On the evening of August 25, 1959, Miles Davis was beaten by several cops outside of Birdland during a break in recording. Afterwards he was taken to the police station, charged with assaulting an officer and given five stitches to close the womb to his head.
Kind of Blue had just been released eight days before.
What I’m reading, ‘Blue In Green,’ by Wesley Brown, is a fictional account of that night and the events leading up to it.

As the introduction reads: The actual events described in the book provide the backdrop to the story, but the actions of the characters, who are based on real people, come from the imagination of the writer.
Brown gained insight for the novella from reading several biographies and memoirs on the lives of the individuals portrayed in the book.
Though the book is named after the third selection off Kind of Blue, the story actually revolves around the marriage of Davis and his wife Frances Elizabeth Taylor, an artist who was a member of the Katherine Dunham Company and the first Black ballerina to perform for the Paris Opera Ballet.
The novella alternates between Miles trying to cool down following the arrest (riding around Manhattan in his sports car) and Frances trying to wrap her mind around a dwindling ballet career and her troubled, brilliant and violent husband.
At one point Brown riffs supremely on the artistic darkness of the relationship by describing the aura around a famous album cover that features them both.
“A photograph of her and Miles was put on the cover of Porgy and Bess, a shot of the two of them, seated, their faces hidden and little shown of the rest of their bodies. Miles composed the shot. He kept a firm grip on his trumpet, and her two fingers dangled near the valves. Her dress revealed a knee and part of her thigh. This was a first for Frances, to be involved in any aspect of his recordings. And she loved the result — at the time. After he hit her, she saw it differently. His grip around the valves looked like a fist, pulling the trumpet tightly against his stomach. She now noticed how her fingers barely touched the trumpet, showing tentativeness about getting any closer to something so much a part of him. Her presence in the photograph was all about him. She was a prop, an eye-catching teaser. The message was: you are my woman.”

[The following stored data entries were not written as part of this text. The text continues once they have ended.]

(** * Simple-Todo-App: the task routes of the backend

    A shallow embedding of [backend/routes/tasks.js] (the four handlers
    POST /tasks, GET /tasks, PUT /tasks/:id and DELETE /tasks/:id) over
    a model of the one collection they talk to.  The schema is the one
    of [models/Task.js] as printed in ReadMe.md:

      title:     { type: String,  required: true }
      completed: { type: Boolean, default: false }

    The collection is a finite map from [_id] to the two schema fields:
    MongoDB keeps [_id] unique, and [Task.find()] promises no order.
    Everything the handlers await can be rejected; a rejection is an
    [error] value and the handler's [catch] turns it into the 500
    answer.  Each operation takes, besides the collection, a boolean
    [conn]: whether the store answers this call (a lost connection
    rejects it with [ConnectionError]).  The version key that Mongoose
    adds to a document plays no part in the handlers and is left out
    of the model. *)

From Stdlib Require Import Ascii String DecimalString.
From stdpp Require Import gmap strings list fin_maps.

Local Open Scope string_scope.

(** ** Values of a parsed request body *)

(** What [express.json()] leaves in [req.body].  [JNum] carries an
    integer-valued number: the casts below only tell 0 and 1 from the
    other numbers, and print a number for a String path. *)
#[local] Unset Elimination Schemes.
Inductive json : Type :=
  | JNull
  | JBool (b : bool)
  | JNum (z : Z)
  | JStr (s : string)
  | JArr (l : list json)
  | JObj (o : gmap string json).
#[local] Set Elimination Schemes.

(** [const { k } = v]: the property [k] of a body, [None] for
    [undefined].  Only the names [title] and [completed] are read,
    which no array or primitive has. *)
Definition get_prop (k : string) (v : json) : option json :=
  match v with
  | JObj o => o !! k
  | _ => None
  end.

(** ** Errors and the result of an awaited call *)

Inductive error : Type :=
  | CastError
  | ValidationError
  | DuplicateKey
  | ConnectionError.

Inductive result (A : Type) : Type :=
  | Ok (a : A)
  | Err (e : error).
Arguments Ok {A} a.
Arguments Err {A} e.

Definition bind {A B} (r : result A) (k : A → result B) : result B :=
  match r with
  | Ok a => k a
  | Err e => Err e
  end.

Notation "x ←! r ; k" := (bind r (λ x, k))
  (at level 20, r at level 100, k at level 200, only parsing).

(** ** Object identifiers *)

(** A 12-byte ObjectId, as the number its 24 hexadecimal digits spell. *)
Abbreviation ObjectId := N.

Definition ObjectId_wf (oid : ObjectId) : Prop := (oid < 2 ^ 96)%N.

(** The value of a hexadecimal digit, by its character code:
    [0-9], [a-f] or [A-F]. *)
Definition hex_digit (c : ascii) : option N :=
  let n := N_of_ascii c in
  if (48 <=? n)%N && (n <=? 57)%N then Some (n - 48)%N
  else if (97 <=? n)%N && (n <=? 102)%N then Some (n - 87)%N
  else if (65 <=? n)%N && (n <=? 70)%N then Some (n - 55)%N
  else None.

Fixpoint parse_hex (s : string) (acc : N) : option N :=
  match s with
  | "" => Some acc
  | String c s' =>
      match hex_digit c with
      | Some d => parse_hex s' (16 * acc + d)%N
      | None => None
      end
  end.

(** The cast of a path parameter to an ObjectId: exactly 24
    hexadecimal digits, or a CastError. *)
Definition castObjectId (id : string) : result ObjectId :=
  if decide (String.length id = 24%nat)
  then match parse_hex id 0 with
       | Some n => Ok n
       | None => Err CastError
       end
  else Err CastError.

Definition hex_char (d : N) : ascii :=
  if (d <? 10)%N then ascii_of_N (48 + d) else ascii_of_N (87 + d).

(** The [k] low hexadecimal digits of [n], most significant first,
    in front of [acc]. *)
Fixpoint to_hex (k : nat) (n : N) (acc : string) : string :=
  match k with
  | O => acc
  | S k' => to_hex k' (n / 16)%N (String (hex_char (n mod 16)%N) acc)
  end.

(** How an [_id] is written in a JSON answer. *)
Definition toHexString (oid : ObjectId) : string := to_hex 24 oid "".

(** ** The schema's casts and validators *)

(** Number.prototype.toString on an integer. *)
Definition Number_toString (z : Z) : string :=
  NilZero.string_of_int (Z.to_int z).

(** The String cast: nullish values stay, a string is itself, numbers
    and booleans are printed, an object with a string [_id] stands for
    that [_id], arrays and other objects do not cast. *)
Definition castString (v : option json) : result (option string) :=
  match v with
  | None | Some JNull => Ok None
  | Some (JStr s) => Ok (Some s)
  | Some (JNum z) => Ok (Some (Number_toString z))
  | Some (JBool b) => Ok (Some (if b then "true" else "false"))
  | Some (JObj o) =>
      match o !! "_id" with
      | Some (JStr s) => if decide (s = "") then Err CastError else Ok (Some s)
      | _ => Err CastError
      end
  | Some (JArr _) => Err CastError
  end.

(** The Boolean cast: true, 'true', 1, '1', 'yes' are true; false,
    'false', 0, '0', 'no' are false; null stays null; nothing else
    casts. *)
Definition castBoolean (v : json) : result (option bool) :=
  match v with
  | JBool b => Ok (Some b)
  | JNum 1 => Ok (Some true)
  | JNum 0 => Ok (Some false)
  | JStr s =>
      if decide (s = "true" ∨ s = "1" ∨ s = "yes") then Ok (Some true)
      else if decide (s = "false" ∨ s = "0" ∨ s = "no") then Ok (Some false)
      else Err CastError
  | JNull => Ok None
  | _ => Err CastError
  end.

(** [required: true] on a String path: a string of positive length. *)
Definition checkRequired (v : option string) : bool :=
  match v with
  | Some s => bool_decide (s ≠ "")
  | None => false
  end.

(** ** The collection and the model's operations *)

(** A task as the handlers see and answer it. *)
Record Task : Type := mkTask {
  _id : ObjectId;
  title : string;
  completed : option bool   (* [None] is a stored null *)
}.

(** The tasks collection: [_id] to [(title, completed)]. *)
Abbreviation collection := (gmap ObjectId (string * option bool)).

Definition doc_of (kv : ObjectId * (string * option bool)) : Task :=
  {| _id := kv.1; title := kv.2.1; completed := kv.2.2 |}.

(** A document built by [new Task(obj)], before it is saved: a cast
    that failed is kept with the path and reported by [save]. *)
Record Document : Type := mkDocument {
  d_id : ObjectId;
  d_title : result (option string);
  d_completed : option bool
}.

(** [new Task({ title })]: a generated [_id], the cast of the one
    field that is passed, and the default of [completed]. *)
Definition Task_new (oid : ObjectId) (title : option json) : Document :=
  {| d_id := oid; d_title := castString title; d_completed := Some false |}.

Definition validate (d : Document) : result Task :=
  t ←! d_title d;
  match t with
  | Some s =>
      if checkRequired t
      then Ok {| _id := d_id d; title := s; completed := d_completed d |}
      else Err ValidationError
  | None => Err ValidationError
  end.

(** [doc.save()]: validation, then the insert, which the unique index
    on [_id] refuses for a key that is taken. *)
Definition save (conn : bool) (d : Document) (db : collection)
  : result Task * collection :=
  match validate d with
  | Err e => (Err e, db)
  | Ok t =>
      if conn then
        match db !! _id t with
        | Some _ => (Err DuplicateKey, db)
        | None => (Ok t, <[_id t := (title t, completed t)]> db)
        end
      else (Err ConnectionError, db)
  end.

(** [Task.find()]. *)
Definition find (conn : bool) (db : collection) : result (list Task) :=
  if conn then Ok (doc_of <$> map_to_list db) else Err ConnectionError.

(** The cast of the update [{ completed }]: an undefined value is
    dropped from the update, any other is cast for the Boolean path. *)
Definition castUpdate (completed : option json)
  : result (option (option bool)) :=
  match completed with
  | None => Ok None
  | Some v => c ←! castBoolean v; Ok (Some c)
  end.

Effortlessly we are transported through recording sessions, talks with Eartha Kitt, festival appearances, ballet rehearsals and the heartache of Black America during the late 50s. All in just 65 pages that read like a tight band creating a classic cohesive album.
Wesley Brown gives us a shotgun view of a life-altering night and doesn’t slow down until the sun rises the next August morning.
To enjoy this piece you don’t have to know anything about Miles Davis or Frances Taylor as long as you have a beginner’s understanding of the fragile relationship between love and hate. Man and woman. Art and violence.